Değerli arkadaşlar, hiç şüphe yok ki bu güçlü büyüme performansımızın en büyük güçlerinden biri ihracat oldu. 2021 yılında -rekor kıran ihracatımız- büyümemizin 5,3 puanlık kısmı ihracattan gelirken 3 çeyreğindeki büyümemizin yarısı da yine mal ve hizmet ihracatından geldi. İhracatımızın çarkları durmadan devam ettikçe istihdam arttı, büyüme arttı, refah arttı, ülkemizin gelişmesi ve kapasitesi arttı. Sadece sayılardan ibaret görmedik ihracatı; bir kültür gördük, bir rekabetçilik unsuru gördük, bir kabiliyet ve kapasite geliştirme aracı gördük ve küresel dünyayla bir entegrasyon aracı, küresel dünyaya bir dokunma aracı gördük ve bu yüzden ihracatımızı tüm ülkemize yaydık. Tüm ürünlerde dünyada söz sahibi olduk. Tüm illerimizde ihracat yapma kültürünü genişlettik. İhracatımızda katma değerimizi artırdık, çalışmalarımızı kararlılıkla sürdürdük ve geleceğe güvenle bakmayı başardık.

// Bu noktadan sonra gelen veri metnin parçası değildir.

Definition copy_error_text (numCols : nat) (e : copy_error) : string :=
  match e with
  | HeaderTooShort => "binary COPY data too short for header"
  | BadSignature => "invalid binary COPY signature"
  | TruncatedTuple => "truncated binary COPY data at tuple header"
  | FieldCountMismatch got =>
      "binary COPY field count mismatch: got " +:+ fmt_d got +:+ ", expected " +:+ fmt_d (Z.of_nat numCols)
  | TruncatedLength i => "truncated binary COPY data at field " +:+ fmt_d (Z.of_nat i) +:+ " length"
  | TruncatedField i => "truncated binary COPY data at field " +:+ fmt_d (Z.of_nat i) +:+ " data"
  | FieldError i oid n e =>
      "failed to decode field " +:+ fmt_d (Z.of_nat i) +:+ " (OID " +:+ fmt_d oid +:+ ", " +:+ fmt_d n +:+ " bytes): "
      +:+ decode_error_text e
  end.

Definition parseBinaryCopyAndInsert (data : list byte) (tableName columnList : string) (cols : list string)
    (typeOIDs : list Z) : M (Z + string) :=
  match parse_copy data (length cols) typeOIDs with
  | Panic r => crash r
  | Err e => mret (inr (copy_error_text (length cols) e))
  | Ret [] => mret (inl 0)
  | Ret rows =>
      appended ← (if bool_decide (columnList = ""%string) then appendWithDuckDBAppender tableName rows else mret None);
      match appended with
      | Some n => mret (inl n)
      | None => batchInsertRows tableName columnList cols (batches (length rows) rows) 0
      end
  end.
Lemma ends_ready_executeSelectQuery sql cmd : ends_ready (executeSelectQuery sql cmd).
Proof.
  unfold executeSelectQuery. ends_ready. apply keeps_send_result; intros; keeps.
Qed.
#[local] Hint Resolve ends_ready_executeSelectQuery : keeps.
Lemma ends_ready_executeQueryDirect sql cmd : ends_ready (executeQueryDirect sql cmd).
Proof. unfold executeQueryDirect. ends_ready. Qed.
Lemma ends_ready_multi s c : ends_ready (executeMultiStatement s c).
Proof.
  unfold executeMultiStatement, streamRowsToClient. cbv zeta. ends_ready. apply keeps_send_result; intros; keeps.
Qed.
#[local] Hint Resolve ends_ready_executeQueryDirect ends_ready_multi : keeps.

Lemma ends_ready_handleQuery copy body : (∀ sql, ends_ready (copy sql)) → ends_ready (handleQuery copy body).
Proof.
  intros Hc. unfold handleQuery, run_transpiled, handleDeclareCursor, handleFetchCursor, handleCloseCursor,
    handlePgCursorsQuery, handlePgStatActivity, handleMultiStatementQuery. cbv zeta. ends_ready.
Qed.

(** ** COPY *)

Lemma ends_ready_copy_failed code msg : ends_ready (copy_failed code msg).
Proof. unfold copy_failed. ends_ready. Qed.
Lemma ends_ready_copy_done n : ends_ready (copy_done n).
Proof. unfold copy_done. ends_ready. Qed.
#[local] Hint Resolve ends_ready_copy_failed ends_ready_copy_done : keeps.
Lemma ends_ready_copy_loaded r : ends_ready (copy_loaded r).
Proof. unfold copy_loaded. ends_ready. Qed.
#[local] Hint Resolve ends_ready_copy_loaded : keeps.

Lemma keeps_copy_lines d o n l : keeps (copy_lines d o n l).
Proof. revert n. induction l as [|[] l IH]; intros n; cbn [copy_lines]; keeps. Qed.
Lemma keeps_copy_out_tuples o b n l : keeps (copy_out_tuples o b n l).
Proof.
  revert b n. induction l as [|[values|err] l IH]; intros b n; cbn [copy_out_tuples]; keeps.
Qed.
#[local] Hint Resolve keeps_copy_lines keeps_copy_out_tuples : keeps.
Lemma ends_ready_handleCopyOut sql : ends_ready (handleCopyOut sql).
Proof. unfold handleCopyOut, handleCopyOutBinary, copy_out_text. cbv zeta. ends_ready. Qed.

(** Receiving the client's data: lost only when nothing more comes. *)
Lemma keeps_receive fuel skip write acc : keeps (receive fuel skip write acc).
Proof. revert acc. induction fuel as [|fuel IH]; intros acc; cbn [receive]; keeps. Qed.

Lemma receive_lost fuel skip write acc w data w' : (length (w_in w) < fuel)%nat →
  receive fuel skip write acc w = (Ok (data, CopyLost), w') → w_in w' = [].
Proof.
  revert acc w. induction fuel as [|fuel IH]; intros acc w Hf; [lia|]. cbn [receive]. unfold recv, mbind, M_bind.
  destruct (w_in w) as [|[t body] ms] eqn:Ein; cbv beta iota; [by intros [= <- <-]|].
  cbn in Hf. unfold copy_message. repeat case_bool_decide; try (intros ?; discriminate).
  repeat case_match; try (intros ?; discriminate); apply IH; cbn; lia.
Qed.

2002'de 1 milyar doların üzerinde ihracat yaptığımız fasıl sayısı yalnızca 9 iken bugün 53'e çıkardık. İhracatın bir kültür olduğundan bahsettim değerli arkadaşlar; işte bu yüzden 2002'de yalnızca 5 olan, 1 milyar doların üzerinde ihracat yapan il sayımızı 24'e yükselttik. İhracatımızı belli illerimizde yoğunlaştırmak yerine Türkiye'nin dört bir yanına, her bir metrekaresine yaydık; öyle ki artık ihracat yapmayan ilimiz kalmadı. İhracat tutarı kadar, ihracata yönelen firma sayısındaki artışı da önemsedik. Yine, 2002 yılında 33 bin olan ihracatçı sayımızı bugün 111 bine ulaştırdık ve bu dönemde 1 milyar doların üzerinde ihracat yaptığımız ülke sayısı 8'den 51'e yükseldi yani bugün itibarıyla 51 tane ülkeye 1 milyar doların üzerinde ihracat yapıyoruz.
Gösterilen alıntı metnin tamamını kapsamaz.